• **REQUIRED WORK**: In the material below, find the line that contains "B blocks *)" and the line that contains "(** What the two runs end in. *)", then write out exactly those two lines and everything between them.
• • • • • • •
Lemma run_move_step m c c' : run_move m c = Some c' → step Ls c c'.
Proof.
  destruct c as [K cs h]. unfold run_move. simpl.
  destruct (cs !! running_thread K) as [st|] eqn:Hst; [simpl|done].
  destruct m; destruct st as [|f r]; try done.
  - destruct (exec K f) as [[K' fs]| | |] eqn:E; try done. intros [= <-]. by apply step_exec.
  - case_decide; [|done]. destruct (intr_timer_handler _) eqn:E; try done.
    intros [= <-]. by apply step_timer.
  - case_decide; [|done]. destruct (intr_timer_handler _) eqn:E; try done.
    intros [= <-]. by apply step_timer.
  - destruct (k_locks K !! L) as [l|] eqn:El; [simpl|done]. case_decide as Hd; [|done].
    intros [= <-]. destruct Hd. by eapply step_acquire.
  - case_decide as Hd; [|done]. intros [= <-]. destruct Hd. by apply step_release.
Qed.

Lemma run_reachable ms c0 c c' :
  reachable Ls c0 c → run ms c = Some c' → reachable Ls c0 c'.
Proof.
  revert c. induction ms as [|m ms IH]; simpl; intros c Hr; [by intros [= <-]|].
  destruct (run_move m c) as [c1|] eqn:E; [simpl|done].
  apply IH. eapply reach_step; [done|]. by eapply run_move_step.
Qed.
End run.

Module SyncRuns.
Import SchedRuns.

(** main runs and B is ready; one lock. *)
Definition L : Z := 0xc0008000.
Definition Ls : gset Z := {[ L ]}.

Definition s_tasks : list (Z * task_struct) :=
  [ (main_, task main_ TASK_RUNNING 0 0); (B, task B TASK_READY 0 0) ].
Definition s_lists : list (Z * list Z) :=
  [ (thread_ready_list, [general_tag B]);
    (thread_all_list, [all_list_tag main_; all_list_tag B]); (wlist L, []) ].
Definition qs1 : gmap Z (list Z) := list_to_map s_lists.

Definition config_on (M : machine) : config :=
  Config (Kernel (main_ + 4000) 0x202 (nodes_of s_lists [general_tag main_])
            (list_to_map s_tasks) {[ semaphore L := 1 ]} {[ L := Lock NULL 0 ]} M 0 0 [])
         {[ main_ := []; B := [KernelThread] ]} ∅.

Lemma s_tasks_inv M t T : k_tasks (ker (config_on M)) !! t = Some T → (t, T) ∈ s_tasks.
Proof. apply elem_of_list_to_map_2. Qed.

Lemma s_lists_inv p l : qs1 !! p = Some l → (p, l) ∈ s_lists.
Proof. apply elem_of_list_to_map_2. Qed.

Ltac s_members H :=
  unfold s_tasks, s_lists in H; rewrite !elem_of_cons, elem_of_nil in H;
  destruct_or? H; try done; injection H as -> ->.

Lemma config_on_init M : kspace M → pgdir_ok M NULL → init_config Ls (config_on M) qs1.
Proof.
  intros Hk Hp.
  assert (Hrun : running_thread (ker (config_on M)) = main_) by (vm_compute; reflexivity).
  split.
  - rewrite Hrun. split; [|eexists; split; [vm_compute; reflexivity|reflexivity]]. split.
    + apply (heap_check_spec (k_nodes (ker (config_on M))) s_lists). vm_compute. reflexivity.
    + by eexists.
    + done.
    + intros t T HT%s_tasks_inv. s_members HT; split; simpl; try done;
        try (vm_compute; by eexists); unfold main_, B; lia.
    + intros t T HT%s_tasks_inv _. s_members HT; unfold stack_ok; simpl; unfold main_, B; lia.
    + by eexists.
    + unfold stack_ok. simpl. unfold main_. lia.
    + intros t T HT%s_tasks_inv. by s_members HT.
    + intros p l e Hl%s_lists_inv Hpa He. s_members Hl; [|by destruct Hpa|].
      * apply list_elem_of_singleton in He. subst e. exists B, (task B TASK_READY 0 0).
        split_and!; done.
      * by apply not_elem_of_nil in He.
    + intros t T l HT%s_tasks_inv Hs Hl. s_members HT; simpl in Hs; try done.
      injection Hl as <-. by left.
    + intros t T p l HT%s_tasks_inv Hl%s_lists_inv.
      s_members HT; s_members Hl;
        unfold general_tag, all_list_tag, head_of, tail_of, wlist, waiters, semaphore, L, main_, B;
        simpl; rewrite ?elem_of_cons, ?elem_of_nil; lia.
    + done.
  - intros t [T HT%s_tasks_inv]. s_members HT; [by left|by right].
  - intros t T HT%s_tasks_inv. s_members HT; [by left|by right].
  - intros L' ->%elem_of_singleton. done.
  - intros L' ->%elem_of_singleton. by split_and!.
  - done.
Qed.

Definition c0 : config := config_on boot_machine.

Lemma c0_init : init_config Ls c0 qs1.
Proof.
  apply config_on_init; [exact (fm_space _ boot_fresh)|].
  split; [by left|]. exact (fm_space _ boot_fresh).
Qed.

(** main acquires the lock and is preempted; B tries to acquire it and has to
    wait; main runs again. *)
Definition contended : list move :=
  [ MAcquire L; MExec; MExec; MExec; MExec; MExec;     (* main holds the lock *)
    MTimer; MExec;                                     (* switch to B, which starts *)
    MAcquire L; MExec; MExec; MExec;                   (* B blocks *)
    MExec ].                                           (* main returns from the timer *)

(** main releases it; B is woken, runs when main's slice is over and gets it. *)
Definition handover : list move :=
  [ MRelease L; MExec; MExec; MExec; MTimer; MExec; MExec; MExec; MExec ].

(** What the two runs end in. *)
Definition summary (c : config) : Z * option lock * option Z * bool :=
  (running_thread (ker c), k_locks (ker c) !! L, k_semas (ker c) !! semaphore L,
   bool_decide (conts c !! B = Some [BlockReturn INTR_OFF; SemaDownLoop (semaphore L) INTR_ON;
                                     LockAcquired L])).

Lemma contended_run :
  summary <$> run Ls contended c0 = Some (main_, Some (Lock main_ 1), Some 0, true).
Proof. vm_compute. reflexivity. Qed.

Lemma handover_run :
  summary <$> run Ls (contended ++ handover) c0 = Some (B, Some (Lock B 1), Some 0, false).
Proof. vm_compute. reflexivity. Qed.

(** The facts about the contended state the witnesses use. *)
Definition contended_facts (c : config) : bool :=
  bool_decide (k_semas (ker c) !! semaphore L = Some 0)
  && bool_decide ((main_, L) ∈ held c)
  && bool_decide (conts c !! running_thread (ker c) = Some [])
  && match list_empty (lists_of (ker c)) (wlist L) with Ok false => true | _ => false end.

Lemma contended_end : ∃ c, reachable Ls c0 c
  ∧ k_semas (ker c) !! semaphore L = Some 0 ∧ (main_, L) ∈ held c
  ∧ conts c !! running_thread (ker c) = Some []
  ∧ list_empty (lists_of (ker c)) (wlist L) = Ok false.
Proof.
  assert (E : contended_facts <$> run Ls contended c0 = Some true)
    by (vm_compute; reflexivity).
  destruct (run Ls contended c0) as [c|] eqn:Hc; [|discriminate]. exists c.
  simpl in E. injection E as E. unfold contended_facts in E.
  rewrite !andb_true_iff, !bool_decide_eq_true in E. destruct E as (((E1 & E2) & E3) & E4).
  split_and!; auto; [|by destruct (list_empty _ _) as [[]| | |]].
  apply (run_reachable Ls contended c0 c0 c); [apply reach_refl|done].
Qed.

Lemma L_in : L ∈ Ls.
Proof. by apply elem_of_singleton. Qed.

Lemma lock_value_counts_owner_witness :
  ∃ c, reachable Ls c0 c ∧ ∃ t, owns c L t ∧ ∀ t', owns c L t' → t' = t.
Proof.
  destruct contended_end as (c & Hr & Hs & _). exists c. split; [exact Hr|].
  destruct (lock_value_counts_owner Ls c0 qs1 c L c0_init Hr L_in) as (v & Hv & Hc).
  rewrite Hs in Hv. injection Hv as <-.
  destruct Hc as [[Hc _]|[_ Hc]]; [discriminate Hc|exact Hc].
Defined.

Lemma lock_mutual_exclusion_witness :
  ∃ c, reachable Ls c0 c ∧ ∃ l, k_locks (ker c) !! L = Some l ∧ holder l = main_.
Proof.
  destruct contended_end as (c & Hr & _ & Hh & _). exists c. split; [exact Hr|].
  destruct (lock_mutual_exclusion Ls c0 qs1 c L main_ main_ c0_init Hr L_in Hh Hh)
    as (_ & l & Hl & Hm & _).
  exists l. split; [exact Hl|exact Hm].
Defined.

Lemma sync_never_asserts_witness :
  ∃ c K', reachable Ls c0 c
    ∧ intr_timer_handler (set_eflags (ker c) (cli (k_eflags (ker c)))) = Ok K'.
Proof.
  destruct contended_end as (c & Hr & _ & _ & Hst & _). exists c.
  destruct (sync_never_asserts Ls c0 qs1 c [] c0_init Hr Hst) as [[K' H] _].
  exists K'. split; [exact Hr|exact H].
Defined.

Lemma no_lost_wakeup_witness :
  ∃ c, list_empty (lists_of (ker c)) (wlist L) = Ok false
    ∧ ((∃ t, owns c L t)
       ∨ ∃ t T st p, k_tasks (ker c) !! t = Some T
           ∧ (status T = TASK_READY ∨ status T = TASK_RUNNING)
           ∧ conts c !! t = Some st ∧ at_pos st p ∧ (p = Trying L ∨ p = Waiting L)).
Proof.
  destruct contended_end as (c & Hr & _ & _ & _ & Hw). exists c. split; [exact Hw|].
  apply (no_lost_wakeup Ls c0 qs1 c L c0_init Hr L_in Hw).
Defined.
End SyncRuns.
• • • • • • •
• **WRITTEN SOLUTION**:
    MAcquire L; MExec; MExec; MExec;                   (* B blocks *)
    MExec ].                                           (* main returns from the timer *)

(** main releases it; B is woken, runs when main's slice is over and gets it. *)
Definition handover : list move :=
  [ MRelease L; MExec; MExec; MExec; MTimer; MExec; MExec; MExec; MExec ].

(** What the two runs end in. *)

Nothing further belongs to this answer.